Back in March, a SpaceX engineer pleaded guilty to secretly selling insider tips on the dark web. Going by the name "MillionaireMike," not only did he purchase personal information — including names, addresses, dates of birth, and social security numbers — and use that information to conduct trades on a company that has not been made public, he also purchased and used insider information for an unnamed company, and sold insider information as well.
Unfortunately, this type of criminal activity is rampant — and the Dark Web is where it usually occurs.
The “Dark Web” is a hidden part of the internet not accessible by typical web browsers. Essentially, it requires certain software and/or specific network configurations to access. Once a user accesses the Dark Web, they have access to any number of sites that offer illicit and/or illegal material. While some journalistic and watchdog sites also remain on the Dark Web in order to protect their users’ safety and remain anonymous, much of the content there reflects the network’s title: it’s dark. Think: child pornography, fraud-related activity, malware, and other illegal or dangerous content. And users can often purchase databases containing user login credentials and other sensitive information, malware, ransomware, and other applications used for malicious intent.
In other words, the Dark Web is a hotbed of all the things you don't want your business or employees associated with. Nor would you want your company's (or client's) information finding its way into one of those many darknets. Once that information is made available, there's no telling the damage that can be done.
What Are the Risks?
If your employees explore the Dark Web, unless they’re an investigative journalist with a very good reason to do so, you likely have good reason to be concerned.
Those who dive into the Dark Web will find a veritable eCommerce market for things that are not available via the usual methods. You can't buy a database filled with usable credit card numbers on Amazon; you can't head to Etsy and purchase thousands or millions of user credentials for bank accounts; you can't point your browser to Walmart.com and click to add a list of valid social security numbers into your shopping cart.
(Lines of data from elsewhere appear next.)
(* ===== verification/GoDuration.v ===== *)
(** * time.ParseDuration, Duration.String and strconv.ParseBool

    Durations are nanoseconds in an int64.  The fraction of a number is
    multiplied in binary64, rounding to nearest even as IEEE 754 does. *)

From S2P Require Import Prelude GoStd GoTime.
From Stdlib Require Import Ascii SpecFloat.
#[local] Open Scope string_scope.
#[local] Open Scope Z_scope.

(** ** float64 *)

Definition float_of (z : Z) : spec_float := binary_normalize 53 1024 z 0 false.
(** The conversion to uint64 of a number in its range. *)
Definition uint_of (f : spec_float) : Z :=
  match f with S754_finite false m e => Z.shiftl (Zpos m) e | _ => 0 end.

(** ** time.ParseDuration *)

(** leadingInt: the number and the rest, [None] on overflow. *)
Fixpoint leading_int (l : bytes) (x : Z) : option (Z * bytes) :=
  match l with
  | c :: l' =>
      match digit_of c with
      | Some d =>
          if 2 ^ 63 / 10 <? x then None
          else let x := 10 * x + d in if 2 ^ 63 <? x then None else leading_int l' x
      | None => Some (x, l)
      end
  | [] => Some (x, [])
  end.

(** leadingFraction: the digits as a number, its scale, and the rest; what does
    not fit is dropped. *)
Fixpoint leading_fraction (l : bytes) (x scale : Z) (overflow : bool) : Z * Z * bytes :=
  match l with
  | c :: l' =>
      match digit_of c with
      | Some d =>
          if overflow then leading_fraction l' x scale true
          else if (2 ^ 63 - 1) / 10 <? x then leading_fraction l' x scale true
          else let y := 10 * x + d in
               if 2 ^ 63 <? y then leading_fraction l' x scale true
               else leading_fraction l' y (10 * scale) false
      | None => (x, scale, l)
      end
  | [] => (x, scale, [])
  end.

Definition unit_char (c : ascii) : bool :=
  match digit_of c with Some _ => false | None => negb (Ascii.eqb c ".") end.
Fixpoint take_unit (l : bytes) : bytes * bytes :=
  match l with
  | c :: l' => if unit_char c then let '(u, rest) := take_unit l' in (c :: u, rest) else ([], l)
  | [] => ([], [])
  end.

Definition code_bytes (l : list N) : bytes := map ascii_of_N l.
(** unitMap; the two micro signs are U+00B5 and U+03BC. *)
Definition unit_map : list (bytes * Z) :=
  [(str_bytes "ns", 1); (str_bytes "us", 1000); (code_bytes [194; 181; 115]%N, 1000);
   (code_bytes [206; 188; 115]%N, 1000); (str_bytes "ms", 1000 * 1000); (str_bytes "s", second);
   (str_bytes "m", minute); (str_bytes "h", hour)].
Definition unit_of (u : bytes) : option Z := snd ∘ snd <$> list_find (λ e, e.1 = u) unit_map.

(** One number with its unit, in nanoseconds, and the rest. *)
Definition duration_term (l : bytes) : option (Z * bytes) :=
  match leading_int l 0 with
  | None => None
  | Some (v, rest) =>
      let pre := negb (length rest =? length l)%nat in
      let '(f, scale, rest', post) :=
        match rest with
        | c :: rest0 =>
            if Ascii.eqb c "." then
              let '(f, scale, rest') := leading_fraction rest0 0 1 false in
              (f, scale, rest', negb (length rest' =? length rest0)%nat)
            else (0, 1, rest, false)
        | [] => (0, 1, rest, false)
        end in
      if negb (pre || post) then None else
      let '(u, rest) := take_unit rest' in
      match u, unit_of u with
      | [], _ | _, None => None
      | _, Some unit =>
          if 2 ^ 63 / unit <? v then None else
          let v := v * unit in
          let v := if 0 <? f
                   then v + uint_of (SFmul 53 1024 (float_of f) (SFdiv 53 1024 (float_of unit) (float_of scale)))
                   else v in
          if 2 ^ 63 <? v then None else Some (v, rest)
      end
  end.

(** Every term takes at least a byte. *)
Fixpoint duration_terms (fuel : nat) (l : bytes) (d : Z) : option Z :=
  match l, fuel with
  | [], _ => Some d
  | _, O => None
  | _, S fuel =>
      match duration_term l with
      | None => None
      | Some (v, rest) => if 2 ^ 63 <? d + v then None else duration_terms fuel rest (d + v)
      end
  end.

Definition ParseDuration (s : string) : option Z :=
  let l := str_bytes s in
  let '(neg, l) := match l with
                   | c :: l' => if Ascii.eqb c "-" then (true, l')
                                else if Ascii.eqb c "+" then (false, l') else (false, l)
                   | [] => (false, [])
                   end in
  if bool_decide (l = str_bytes "0") then Some 0
  else match l with
       | [] => None
       | _ => match duration_terms (length l) l 0 with
              | None => None
              | Some d => if neg then Some (- d) else if 2 ^ 63 - 1 <? d then None else Some d
              end
       end.

(** ** Duration.String *)

(** fmtFrac: the digits below the unit, without trailing zeros. *)
Definition fmt_frac (v : Z) (prec : nat) : bytes :=
  match rev (strip_zeros (rev (pad_digits prec (v mod 10 ^ Z.of_nat prec)))) with
  | [] => []
  | l => "."%char :: l
  end.

(** The decimal digits of an integer below 2^64. *)
Definition fmt_int (v : Z) : bytes :=
  match strip_zeros (pad_digits 20 v) with [] => ["0"%char] | l => l end.

Definition with_unit (u : Z) (prec : nat) (name : bytes) : bytes :=
  (fmt_int (u / 10 ^ Z.of_nat prec) ++ fmt_frac u prec ++ name)%list.

Definition DurationString (d : Z) : string :=
  let u := Z.abs d in
  let text :=
    if u <? second then
      if u =? 0 then str_bytes "0s"
      else if u <? microsecond then with_unit u 0 (str_bytes "ns")
      else if u <? millisecond then with_unit u 3 (code_bytes [194; 181; 115]%N)
      else with_unit u 6 (str_bytes "ms")
    else
      let secs := u / second in
      let mins := secs / 60 in
      let hours := mins / 60 in
      ((if 0 <? mins then (if 0 <? hours then fmt_int hours ++ ["h"%char] else []) ++ fmt_int (mins mod 60) ++ ["m"%char]
        else []) ++ fmt_int (secs mod 60) ++ fmt_frac u 9 ++ ["s"%char])%list in
  bytes_str ((if d <? 0 then ["-"%char] else []) ++ text)%list.

Example duration_ex : map DurationString [0; 1500; 83 * millisecond; 3661 * second + 500 * millisecond; - hour]
  = ["0s"; bytes_str (str_bytes "1.5" ++ code_bytes [194; 181; 115]%N)%list; "83ms"; "1h1m1.5s"; "-1h0m0s"].
Proof. vm_compute. reflexivity. Qed.

(** ** strconv.ParseBool *)

Definition ParseBool (s : string) : option bool :=
  if existsb (String.eqb s) ["1"; "t"; "T"; "TRUE"; "true"; "True"] then Some true
  else if existsb (String.eqb s) ["0"; "f"; "F"; "FALSE"; "false"; "False"] then Some false
  else None.

(** ** A duration fits its int64 *)

Lemma leading_int_nonneg l x v rest : 0 ≤ x → leading_int l x = Some (v, rest) → 0 ≤ v.
Proof.
  revert x. induction l as [|c l IH]; intros x Hx H; cbn [leading_int] in H; [by simplify_eq|].
  destruct (digit_of c) as [d|] eqn:Ed; [|by simplify_eq].
  assert (0 ≤ d).
  { unfold digit_of in Ed. destruct ((48 <=? code c)%N && _) eqn:Eb; [|done].
    apply andb_true_iff in Eb as [Hb _]. apply N.leb_le in Hb. simplify_eq. lia. }
  destruct (_ <? x); [done|]. destruct (2 ^ 63 <? _); [done|]. eapply IH; [|exact H]. lia.
Qed.

Lemma uint_of_nonneg f : 0 ≤ uint_of f.
Proof. destruct f as [| | |[] m e]; simpl; try done. apply Z.shiftl_nonneg. lia. Qed.

Lemma unit_pos u n : unit_of u = Some n → 0 < n.
Proof.
  unfold unit_of. intros H. apply fmap_Some in H as ([i e]&He&->). apply list_find_Some in He as (Hi&_&_).
  apply list_elem_of_lookup_2 in Hi. unfold unit_map in Hi. simpl.
  rewrite !elem_of_cons in Hi. destruct_or! Hi; subst; try (vm_compute; reflexivity). by apply elem_of_nil in Hi.
Qed.

Lemma duration_term_nonneg l v rest : duration_term l = Some (v, rest) → 0 ≤ v.
Proof.
  unfold duration_term. destruct (leading_int l 0) as [[n r]|] eqn:En; [|done].
  apply leading_int_nonneg in En; [|lia]. set (x := match r with [] => _ | _ => _ end).
  destruct x as [[[f scale] rest'] post]. destruct (negb _); [done|]. destruct (take_unit rest') as [u r2].
  destruct u as [|c u]; [done|]. destruct (unit_of (c :: u)) as [unit|] eqn:Eu; [|done]. apply unit_pos in Eu.
  destruct (_ <? n); [done|]. pose proof (uint_of_nonneg (SFmul 53 1024 (float_of f) (SFdiv 53 1024 (float_of unit) (float_of scale)))).
  destruct (0 <? f); (destruct (2 ^ 63 <? _); [done|]); intros [= <- _]; nia.
Qed.

Lemma duration_terms_bounds fuel l d v :
  0 ≤ d ≤ 2 ^ 63 → duration_terms fuel l d = Some v → 0 ≤ v ≤ 2 ^ 63.
Proof.
  revert l d. induction fuel as [|fuel IH]; intros [|c l] d Hd H; cbn [duration_terms] in H; try (by simplify_eq).
  destruct (duration_term (c :: l)) as [[t rest]|] eqn:Et; [|done]. apply duration_term_nonneg in Et.
  destruct (Z.ltb_spec (2 ^ 63) (d + t)); [done|]. eapply IH; [|exact H]. lia.
Qed.

Lemma ParseDuration_int64 s d : ParseDuration s = Some d → int64_min ≤ d ≤ int64_max.
Proof.
  unfold ParseDuration. set (x := match str_bytes s with [] => _ | _ => _ end). destruct x as [neg l].
  case_bool_decide; [by intros [= <-]|]. destruct l as [|c l]; [done|].
  destruct (duration_terms _ _ 0) as [v|] eqn:E; [|done]. apply duration_terms_bounds in E; [|lia].
  destruct neg; [intros [= <-]; unfold int64_min, int64_max; lia|].
  destruct (Z.ltb_spec (2 ^ 63 - 1) v); [done|]. intros [= <-]. unfold int64_min, int64_max. lia.
Qed.
(* ===== verification/GoClient.v ===== *)
(** * net/http: Client.Do and the redirects it follows

    The command-line tools call it with clients that keep the default
    CheckRedirect.  What a request is answered is a parameter; the Location of
    an answer is given as the URL it names, resolved against the request's. *)

From S2P Require Import Prelude.
#[local] Open Scope string_scope.

Inductive Location := NoLocation | BadLocation | At (url : string).

(** redirectBehavior for requests whose body can be sent again: what is asked
    next when the status is a redirect's.  A body that was dropped stays
    dropped. *)
Definition redirectBehavior {P} (method : string) (payload : option P) (status : Z) : option (string * option P) :=
  if existsb (Z.eqb status) [301; 302; 303]%Z
  then Some (if String.eqb method "GET" || String.eqb method "HEAD" then method else "GET", None)
  else if existsb (Z.eqb status) [307; 308]%Z then Some (method, payload)
  else None.

Section Do.
Context {W P R : Type} (send : string → string → option P → St W (option (Z * Location * R))).

(** Client.do; [send] is Client.send, [None] its error.  [more]: the redirects
    defaultCheckRedirect still allows. *)
Fixpoint follow (more : nat) (method url : string) (payload : option P) : St W (option (Z * R)) :=
  let! sent := send method url payload in
  match sent with
  | None => ret None
  | Some (status, location, response) =>
      match redirectBehavior method payload status with
      | None => ret (Some (status, response))
      | Some (method, payload) =>
          match location with
          | NoLocation => ret (Some (status, response))
          | BadLocation => ret None
          | At url => match more with
                      | O => ret None
                      | S more => follow more method url payload
                      end
          end
      end
  end.

(** Client.Do: ten requests at most. *)
Definition Do : string → string → option P → St W (option (Z * R)) := follow 9.
End Do.

(** ** What was asked

    For a [send] that logs its requests: they form a chain, each the one the
    answer to the one before asks for. *)
Section Chain.
Context {P R : Type} (answer : string → string → option P → option (Z * Location * R)).

Definition asked := (string * string * option P)%type.
(** [b] is where the answer to [a] sends the client. *)
Definition redirects (a b : asked) : Prop :=
  let '(method, url, payload) := a in
  ∃ status url' response, answer method url payload = Some (status, At url', response)
    ∧ ∃ method' payload', redirectBehavior method payload status = Some (method', payload') ∧ b = (method', url', payload').
Definition chain (l : list asked) : Prop := ∀ i a b, l !! i = Some a → l !! S i = Some b → redirects a b.

Lemma chain_one a : chain [a].
Proof. by intros [|i] x y. Qed.
Lemma chain_cons a b l : redirects a b → chain (b :: l) → chain (a :: b :: l).
Proof. intros H Hl [|i] x y; cbn; [by intros [= <-] [= <-]|apply Hl]. Qed.

(** Without a redirect there is one request. *)
Lemma chain_alone l : (∀ a b, hd_error l = Some a → ¬ redirects a b) → chain l → (length l ≤ 1)%nat.
Proof.
  destruct l as [|a [|b l]]; cbn; [lia..|]. intros Hno Hc. destruct (Hno a b eq_refl). by apply (Hc 0%nat).
Qed.

(** What is sent again is what was sent first, or nothing. *)
Lemma chain_payload m u p l : chain ((m, u, p) :: l) → Forall (λ a : asked, a.2 = p ∨ a.2 = None) ((m, u, p) :: l).
Proof.
  intros Hc. apply Forall_cons. split; [by left|].
  apply Forall_lookup. intros i. induction i as [|i IH]; intros b Hb.
  - destruct (Hc 0%nat _ _ eq_refl Hb) as (s&u'&r&_&m'&p'&Hr&->). cbn. unfold redirectBehavior in Hr.
    repeat case_match; simplify_eq; auto.
  - destruct (l !! i) as [[[m1 u1] p1]|] eqn:Ea.
    2:{ apply lookup_ge_None in Ea. assert (is_Some (l !! S i)) as Hi%lookup_lt_is_Some by eauto. lia. }
    destruct (Hc (S i) _ _ Ea Hb) as (s&u'&r&_&m'&p'&Hr&->). specialize (IH _ Ea). cbn in *.
    unfold redirectBehavior in Hr. repeat case_match; simplify_eq; auto.
Qed.
End Chain.

(** Requests that are logged as they are sent. *)
Section Logged.
Context {W P R E : Type} (send : string → string → option P → St W (option (Z * Location * R)))
        (log : W → list E) (requested : string → string → option P → E)
        (answer : string → string → option P → option (Z * Location * R)).
(** [quiet]: what the state keeps when only the log grows. *)
Context (quiet : W → W → Prop) `{!PreOrder quiet}.
Hypothesis send_logs : ∀ method url payload s a s',
  send method url payload s = (a, s') →
  quiet s s' ∧ ((s' = s ∧ a = None)
                ∨ (log s' = (log s ++ [requested method url payload])%list ∧ a = answer method url payload)).

Lemma follow_chain more method url payload s r s' :
  follow send more method url payload s = (r, s') →
  quiet s s' ∧ ∃ l, chain answer l ∧ (length l ≤ more + 1)%nat
    ∧ log s' = (log s ++ map (λ '(m, u, p), requested m u p) l)%list
    ∧ (l = [] ∧ r = None ∨ hd_error l = Some (method, url, payload))
    ∧ ∀ status response, r = Some (status, response) →
        ∃ m u p loc, last l = Some (m, u, p) ∧ answer m u p = Some (status, loc, response).
Proof.
  revert method url payload s r s'. induction more as [|more IH]; intros method url payload s r s'; cbn [follow bind st_monad];
    destruct (send method url payload s) as [a s1] eqn:Es; apply send_logs in Es as [Hq [[-> ->]|[Hl ->]]].
  1,3: intros [= <- <-]; split; [done|]; exists []; cbn; rewrite app_nil_r; split_and!; [by intros i ?|lia|done|by left|done].
  all: destruct (answer method url payload) as [[[status location] response]|] eqn:Ea;
    [|intros [= <- <-]; split; [done|]; exists [(method, url, payload)]; cbn;
      split_and!; [apply chain_one|lia|done|by right|done]].
  all: destruct (redirectBehavior method payload status) as [[m' p']|] eqn:Eb;
    [destruct location as [| |url']|]; try (intros [= <- <-]; split; [done|]; exists [(method, url, payload)]; cbn;
      split_and!; [apply chain_one|lia|done|by right|]; intros ?? [= <- <-]; by eauto 10).
  all: try (intros [= <- <-]; split; [done|]; exists [(method, url, payload)]; cbn;
      split_and!; [apply chain_one|lia|done|by right|done]).
  intros (Hq'&l&Hc&Hn&Hl'&Hh&Hr)%IH. split; [by etrans|].
  exists ((method, url, payload) :: l). cbn [map length hd_error]. split_and!.
  - destruct Hh as [[-> _]|Hh]; [apply chain_one|]. destruct l as [|b l]; [done|]. injection Hh as ->.
    apply chain_cons; [|done]. cbn. eauto 10.
  - lia.
  - rewrite Hl', Hl, <- app_assoc. done.
  - by right.
  - intros st resp Hres. destruct (Hr st resp Hres) as (m&u&p&loc&Hlast&Hans). exists m, u, p, loc. split; [|done].
    destruct l; [done|]. by rewrite last_cons_cons.
Qed.
End Logged.
(* ===== verification/Protocol.v ===== *)
(** * internal/protocol/message.go

    The v2 envelope, the payloads the relay itself reads or writes, the
    direction whitelist, and the validation of the envelope.  Payload decoding
    is [PayloadAs] at the payload's decoder. *)

From S2P Require Import Prelude GoStd GoTime Json.
From Stdlib Require Import Ascii.
#[local] Open Scope string_scope.

Definition SpecVersion := "2.0".

(** ** Message types *)

Definition TypeAgentHello := "agent.hello".
Definition TypeAgentStatus := "agent.status".
Definition TypeAgentCapabilities := "agent.capabilities".
Definition TypeExecutionProfileList := "execution.profile.list".
Definition TypeExecutionProfileSnapshot := "execution.profile.snapshot".
Definition TypeProjectList := "project.list".
Definition TypeProjectSnapshot := "project.snapshot".
Definition TypeThreadList := "thread.list".
Definition TypeThreadSnapshot := "thread.snapshot".
Definition TypeThreadRead := "thread.read".
Definition TypeThreadDetail := "thread.detail".
Definition TypeSourceRead := "source.read".
Definition TypeSourceSnapshot := "source.snapshot".
Definition TypeSourceReadFailed := "source.read.failed".
Definition TypeTurnStart := "turn.start".
Definition TypeTurnStarted := "turn.started".
Definition TypeTurnOutput := "turn.output".
Definition TypeTurnItemStarted := "turn.item.started".
Definition TypeTurnItemDelta := "turn.item.delta".
Definition TypeTurnItemDone := "turn.item.completed".
Definition TypeTurnSnapshot := "turn.snapshot".
Definition TypeTurnInterrupt := "turn.interrupt".
Definition TypeTurnInterrupted := "turn.interrupted".
Definition TypeTurnCompleted := "turn.completed".
Definition TypeTurnFailed := "turn.failed".
Definition TypeTurnRejected := "turn.rejected".
Definition TypeTurnAcknowledged := "turn.acknowledged".
Definition TypeRunAccepted := "run.accepted".
Definition TypeRuntimeReceivedAck := "runtime.received_ack".
Definition TypeRuntimeDurableAck := "runtime.durable_ack".
Definition TypeBootstrapStart := "bootstrap.start".
Definition TypeBootstrapBatch := "bootstrap.batch".
Definition TypeBootstrapDurableAck := "bootstrap.durable_ack".

Definition RoleApp := "app".
Definition RoleAgent := "agent".

(** ** The envelope *)

Record Sender := mkSender { Kind : string; SenderID : string }.

Record Message := mkMessage {
  m_SpecVersion : string;
  m_MessageID : string;
  m_Type : string;
  m_OccurredAt : Z;
  m_TraceID : string;
  m_Sender : Sender;
  m_Payload : RawMessage;
  m_AgentSequence : Z;
}.

Definition zero_message : Message :=
  mkMessage "" "" "" zero_time "" (mkSender "" "") RawNil 0.

Definition with_sender (m : Message) (s : Sender) : Message :=
  mkMessage (m_SpecVersion m) (m_MessageID m) (m_Type m) (m_OccurredAt m) (m_TraceID m) s
    (m_Payload m) (m_AgentSequence m).

Inductive invalid :=
| UnsupportedSpecVersion
| MessageIDRequired
| TypeRequired
| OccurredAtRequired
| TraceIDRequired
| SenderRequired
| PayloadRequired
| DecodeMessage.

(** Message.Validate: the first failing condition, in this order. *)
Definition Validate (m : Message) : result invalid unit :=
  if negb (String.eqb (m_SpecVersion m) SpecVersion) then Err UnsupportedSpecVersion
  else if String.eqb (m_MessageID m) "" then Err MessageIDRequired
  else if String.eqb (m_Type m) "" then Err TypeRequired
  else if IsZero (m_OccurredAt m) then Err OccurredAtRequired
  else if String.eqb (m_TraceID m) "" then Err TraceIDRequired
  else if String.eqb (Kind (m_Sender m)) "" || String.eqb (SenderID (m_Sender m)) ""
       then Err SenderRequired
  else if raw_empty (m_Payload m) then Err PayloadRequired
  else Ok tt.

Definition dec_Sender : Dec Sender :=
  dec_struct ["kind"; "id"] (λ get s,
    let! k := get _ "kind" dec_string (Kind s) in
    let! i := get _ "id" dec_string (SenderID s) in
    ret (mkSender k i)).

Definition dec_Message : Dec Message :=
  dec_struct ["spec_version"; "message_id"; "type"; "occurred_at"; "trace_id"; "sender";
              "payload"; "agent_sequence"] (λ get m,
    let! v := get _ "spec_version" dec_string (m_SpecVersion m) in
    let! i := get _ "message_id" dec_string (m_MessageID m) in
    let! t := get _ "type" dec_string (m_Type m) in
    let! o := get _ "occurred_at" dec_time (m_OccurredAt m) in
    let! tr := get _ "trace_id" dec_string (m_TraceID m) in
    let! s := get _ "sender" dec_Sender (m_Sender m) in
    let! p := get _ "payload" dec_raw (m_Payload m) in
    let! q := get _ "agent_sequence" dec_int64 (m_AgentSequence m) in
    ret (mkMessage v i t o tr s p q)).

(** Decode, on the value of the frame's text ([None] when it is not JSON). *)
Definition Decode (frame : option json) : result invalid Message :=
  match frame with
  | None => Err DecodeMessage
  | Some j =>
      match dec_Message j zero_message with
      | (m, true) => let! _ := Validate m in Ok m
      | (_, false) => Err DecodeMessage
      end
  end.

(** json.Marshal of a message whose OccurredAt has that zone offset. *)
Definition json_Sender (s : Sender) : json := JObj [("kind", JStr (Kind s)); ("id", JStr (SenderID s))].
Definition json_Message (zone : Z) (m : Message) : option json :=
  (λ occurred,
     JObj (req "spec_version" (JStr (m_SpecVersion m)) ++ req "message_id" (JStr (m_MessageID m))
           ++ req "type" (JStr (m_Type m)) ++ req "occurred_at" (JStr occurred)
           ++ req "trace_id" (JStr (m_TraceID m)) ++ req "sender" (json_Sender (m_Sender m))
           ++ req "payload" (raw_json (m_Payload m)) ++ opt_int "agent_sequence" (m_AgentSequence m))%list)
  <$> MarshalTime zone (m_OccurredAt m).

(** PayloadAs: the payload, and whether it decoded without an error. *)
Definition PayloadAs {T} (zero : T) (d : Dec T) (m : Message) : T * bool :=
  Unmarshal zero d (m_Payload m).

(** ** Identifiers *)

(** Set the version and variant bits of 16 random bytes. *)
Definition id_bytes (random : list Z) : list Z :=
  let random := alter (λ b, Z.lor (Z.land b 0x0f) 0x40) 6 random in
  alter (λ b, Z.lor (Z.land b 0x3f) 0x80) 8 random.

(** NewID, from the 16 bytes read from crypto/rand. *)
Definition NewID (random : list Z) : string := EncodeToString (id_bytes random).

(** What a call draws from the process environment: the clock and random ids. *)
Record Env := mkEnv { e_now : Z; e_random : nat → list Z; e_next : nat }.

Definition draw (env : Env) : string * Env :=
  (NewID (e_random env (e_next env)), mkEnv (e_now env) (e_random env) (S (e_next env))).

(** The message NewMessage returns, with the payload already marshalled, also
    when it comes with an error.  A trace id is drawn before the message id. *)
Definition build_message (messageType traceID : string) (sender : Sender) (payload : json)
    (env : Env) : Message * Env :=
  let '(traceID, env) :=
    if String.eqb traceID "" then draw env else (traceID, env) in
  let '(id, env) := draw env in
  (mkMessage SpecVersion id messageType (e_now env) traceID sender (Raw payload) 0, env).

Definition NewMessage (messageType traceID : string) (sender : Sender) (payload : json)
    (env : Env) : result invalid Message * Env :=
  let '(m, env) := build_message messageType traceID sender payload env in
  (let! _ := Validate m in Ok m, env).

(** ** Directions *)

Definition app_types : list string :=
  [TypeExecutionProfileList; TypeProjectList; TypeThreadList; TypeThreadRead; TypeTurnStart;
   TypeTurnInterrupt; TypeTurnAcknowledged; TypeRuntimeReceivedAck; TypeRuntimeDurableAck;
   TypeBootstrapStart; TypeBootstrapDurableAck].

Definition agent_types : list string :=
  [TypeAgentHello; TypeAgentStatus; TypeAgentCapabilities; TypeExecutionProfileSnapshot;
   TypeProjectSnapshot; TypeThreadSnapshot; TypeThreadDetail; TypeSourceSnapshot;
   TypeSourceReadFailed; TypeRunAccepted; TypeBootstrapBatch; TypeTurnStarted; TypeTurnOutput;
   TypeTurnItemStarted; TypeTurnItemDelta; TypeTurnItemDone; TypeTurnSnapshot;
   TypeTurnInterrupted; TypeTurnCompleted; TypeTurnFailed; TypeTurnRejected].

Definition AllowedFrom (role messageType : string) : bool :=
  if String.eqb role RoleApp then existsb (String.eqb messageType) app_types
  else if String.eqb role RoleAgent then existsb (String.eqb messageType) agent_types
  else false.

Definition CanonicalSender (role : string) : Sender :=
  if String.eqb role RoleAgent then mkSender "device" "local-mac"
  else mkSender "user" "local-user".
On the Dark Web? It’s all possible.
On the surface, the risks are obvious: You have an employee who gains access to the dark web (from your company LAN) and then purchases a database of user credentials or troves of various illegal material. Your employee using your network to do illegal activity could implicate you accidentally, simply by association — or that employee could implicate you on purpose. Embittered employees have done worse.
Or that person might have access to specific information that could make it easier for people to invest in "sure thing" stocks. What happens if one of your employees takes that information and sells it on the Dark Web, such as when Hieu Minh Ngo hacked into US business computers, stole company data, and sold it? Although your company might not be directly involved with that illegal activity, it will certainly drag you into litigation for a while. And, given how quickly the court of public opinion draws its conclusions, your business could take a lasting hit.
But let's take it down a notch and out of the courts for a moment — there are other risks, too.
Say you have an employee who gets curious about the Dark Web. They find their way in and discover a treasure trove of what looks like harmless, but fascinating, content. Perhaps they want to pirate films that haven’t been released yet. With their curiosity piqued, they download a few files, not knowing those files contain a malicious payload. Their computer is now infected with dangerous malware or ransomware — and your company is hit with the bill for either recovering data or protecting its assets from theft. Or worse, your network is laterally infected with a virus.
How Do You Avoid the Risks?
The first thing you should consider is blocking all Tor traffic, as Tor is the most popular method of gaining access to the Dark Web. The problem is that Tor uses SSL connections over web ports and can be adapted to use any available/open port. Because of this, it's often a challenge to discover such traffic. To help prevent users from making it to the Dark Web, you should layer network security, using a proxy and VPN together. Or, if you’re on OpenVPN Cloud, you can strategically block all traffic to any site you choose.
Even before you get to the point of having to block Tor traffic, your company should have a clear policy on Tor usage. Make sure your employees understand that downloading a Tor application or bundle is against company policy, which can lead to immediate termination. Employing products like OpenVPN Cyber Threat Protection and Content Filtering can help your cybersecurity team enforce such policies, by simply blocking such traffic on your company LAN.
Another proactive step you can take is to educate your employees on the dangers the Dark Web poses. During a company meeting, make sure you not only reiterate the company policy, but explain what the Dark Web is and why it poses a danger to not just the company, but to the employees that could fall victim to such illegal activity.
The reality is, the fallout from an employee connecting with the Dark Web could spell disaster for your company — at the very least, it’s highly suspicious and simply too dangerous to risk. Not only do you risk your company becoming implicated in illegal activity, but the dangers of an employee accidentally infecting their PC with some very dangerous malware is something that could have company-wide ramifications. Instead of allowing risks like this to remain unchecked, empower your IT staff with everything they need to prevent such behavior. Policies, proxies, and content filtering won't drain your company's coffers, and the peace of mind you'll gain is priceless.